(Beginning of SUPPLIED RECORDS)

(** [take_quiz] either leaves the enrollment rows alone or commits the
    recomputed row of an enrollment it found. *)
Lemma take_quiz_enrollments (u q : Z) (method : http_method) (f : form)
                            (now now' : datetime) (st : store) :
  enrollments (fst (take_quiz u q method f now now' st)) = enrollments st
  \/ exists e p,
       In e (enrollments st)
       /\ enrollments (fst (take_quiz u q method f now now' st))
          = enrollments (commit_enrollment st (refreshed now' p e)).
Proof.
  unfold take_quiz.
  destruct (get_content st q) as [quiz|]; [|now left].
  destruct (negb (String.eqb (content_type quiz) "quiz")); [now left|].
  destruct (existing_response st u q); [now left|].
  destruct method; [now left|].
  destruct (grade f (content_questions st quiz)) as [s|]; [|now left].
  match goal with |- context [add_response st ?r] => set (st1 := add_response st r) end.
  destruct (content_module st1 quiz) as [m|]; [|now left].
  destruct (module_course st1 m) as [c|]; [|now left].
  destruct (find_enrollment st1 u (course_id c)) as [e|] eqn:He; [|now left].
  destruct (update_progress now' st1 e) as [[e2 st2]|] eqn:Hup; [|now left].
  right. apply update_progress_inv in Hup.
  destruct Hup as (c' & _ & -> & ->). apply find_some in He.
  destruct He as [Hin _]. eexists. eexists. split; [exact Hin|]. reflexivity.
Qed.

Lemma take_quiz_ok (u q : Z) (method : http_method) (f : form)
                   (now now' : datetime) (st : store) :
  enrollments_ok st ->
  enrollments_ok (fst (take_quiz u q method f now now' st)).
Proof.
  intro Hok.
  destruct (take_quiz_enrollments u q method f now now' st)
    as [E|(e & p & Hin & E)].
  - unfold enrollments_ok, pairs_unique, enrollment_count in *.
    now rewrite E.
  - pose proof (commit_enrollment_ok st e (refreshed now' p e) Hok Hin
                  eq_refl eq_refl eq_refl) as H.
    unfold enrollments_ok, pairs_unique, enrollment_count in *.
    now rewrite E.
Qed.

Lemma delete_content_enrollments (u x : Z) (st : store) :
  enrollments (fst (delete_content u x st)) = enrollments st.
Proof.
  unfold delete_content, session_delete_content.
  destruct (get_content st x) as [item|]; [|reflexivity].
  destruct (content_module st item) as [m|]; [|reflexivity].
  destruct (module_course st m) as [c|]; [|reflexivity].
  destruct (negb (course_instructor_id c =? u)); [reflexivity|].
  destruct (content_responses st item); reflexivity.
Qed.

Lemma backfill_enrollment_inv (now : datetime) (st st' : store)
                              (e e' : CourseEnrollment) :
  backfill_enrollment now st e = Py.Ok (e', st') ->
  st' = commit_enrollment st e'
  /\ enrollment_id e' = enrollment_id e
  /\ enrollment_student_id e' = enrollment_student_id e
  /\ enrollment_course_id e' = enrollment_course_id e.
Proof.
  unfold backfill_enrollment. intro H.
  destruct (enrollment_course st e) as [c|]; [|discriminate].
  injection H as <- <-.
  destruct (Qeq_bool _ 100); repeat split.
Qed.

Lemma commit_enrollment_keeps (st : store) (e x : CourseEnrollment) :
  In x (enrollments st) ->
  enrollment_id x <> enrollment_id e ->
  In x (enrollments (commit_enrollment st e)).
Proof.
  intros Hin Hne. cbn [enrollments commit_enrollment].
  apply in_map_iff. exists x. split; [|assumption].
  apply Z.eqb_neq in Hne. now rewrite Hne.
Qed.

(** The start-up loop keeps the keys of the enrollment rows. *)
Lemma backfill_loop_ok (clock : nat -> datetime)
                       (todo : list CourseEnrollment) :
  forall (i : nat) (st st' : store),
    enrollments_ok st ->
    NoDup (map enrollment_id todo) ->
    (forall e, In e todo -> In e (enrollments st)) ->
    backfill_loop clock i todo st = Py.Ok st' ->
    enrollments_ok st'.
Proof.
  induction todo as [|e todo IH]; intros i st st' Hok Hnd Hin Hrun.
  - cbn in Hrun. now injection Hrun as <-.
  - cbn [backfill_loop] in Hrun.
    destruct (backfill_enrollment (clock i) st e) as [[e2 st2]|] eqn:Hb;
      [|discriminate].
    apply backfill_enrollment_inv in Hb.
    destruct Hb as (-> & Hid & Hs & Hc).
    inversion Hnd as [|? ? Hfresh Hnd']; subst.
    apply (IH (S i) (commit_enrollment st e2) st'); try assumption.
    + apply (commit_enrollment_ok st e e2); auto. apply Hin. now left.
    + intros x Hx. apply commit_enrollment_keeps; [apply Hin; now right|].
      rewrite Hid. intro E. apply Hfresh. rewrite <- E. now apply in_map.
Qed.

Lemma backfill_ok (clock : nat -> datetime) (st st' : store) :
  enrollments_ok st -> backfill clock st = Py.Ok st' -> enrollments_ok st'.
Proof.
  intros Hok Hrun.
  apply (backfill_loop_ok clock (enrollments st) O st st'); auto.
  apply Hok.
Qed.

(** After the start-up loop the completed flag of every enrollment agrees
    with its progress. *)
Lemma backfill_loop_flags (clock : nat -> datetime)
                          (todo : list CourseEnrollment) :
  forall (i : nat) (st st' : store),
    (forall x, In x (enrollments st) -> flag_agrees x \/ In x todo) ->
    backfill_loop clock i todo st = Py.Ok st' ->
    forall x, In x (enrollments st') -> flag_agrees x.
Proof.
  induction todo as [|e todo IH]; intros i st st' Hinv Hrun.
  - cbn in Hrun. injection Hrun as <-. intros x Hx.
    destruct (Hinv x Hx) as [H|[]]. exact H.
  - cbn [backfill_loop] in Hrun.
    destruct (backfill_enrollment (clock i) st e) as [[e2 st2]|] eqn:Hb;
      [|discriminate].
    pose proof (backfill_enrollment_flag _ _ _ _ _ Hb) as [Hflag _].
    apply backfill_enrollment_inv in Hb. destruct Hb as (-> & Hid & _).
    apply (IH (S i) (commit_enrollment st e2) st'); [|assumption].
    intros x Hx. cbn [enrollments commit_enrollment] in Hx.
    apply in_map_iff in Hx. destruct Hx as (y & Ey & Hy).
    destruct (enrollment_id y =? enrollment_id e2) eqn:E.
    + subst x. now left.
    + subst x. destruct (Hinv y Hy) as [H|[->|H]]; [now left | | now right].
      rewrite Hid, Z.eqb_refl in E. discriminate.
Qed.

(End of SUPPLIED RECORDS)

WHAT YOU NEED TO DO
Your answer should be each line from the entries that includes the string "clock".

ANSWER FOR THE TASK
Lemma backfill_loop_ok (clock : nat -> datetime)
    backfill_loop clock i todo st = Py.Ok st' ->
    destruct (backfill_enrollment (clock i) st e) as [[e2 st2]|] eqn:Hb;
Lemma backfill_ok (clock : nat -> datetime) (st st' : store) :
  enrollments_ok st -> backfill clock st = Py.Ok st' -> enrollments_ok st'.
  apply (backfill_loop_ok clock (enrollments st) O st st'); auto.
Lemma backfill_loop_flags (clock : nat -> datetime)
    backfill_loop clock i todo st = Py.Ok st' ->
    destruct (backfill_enrollment (clock i) st e) as [[e2 st2]|] eqn:Hb;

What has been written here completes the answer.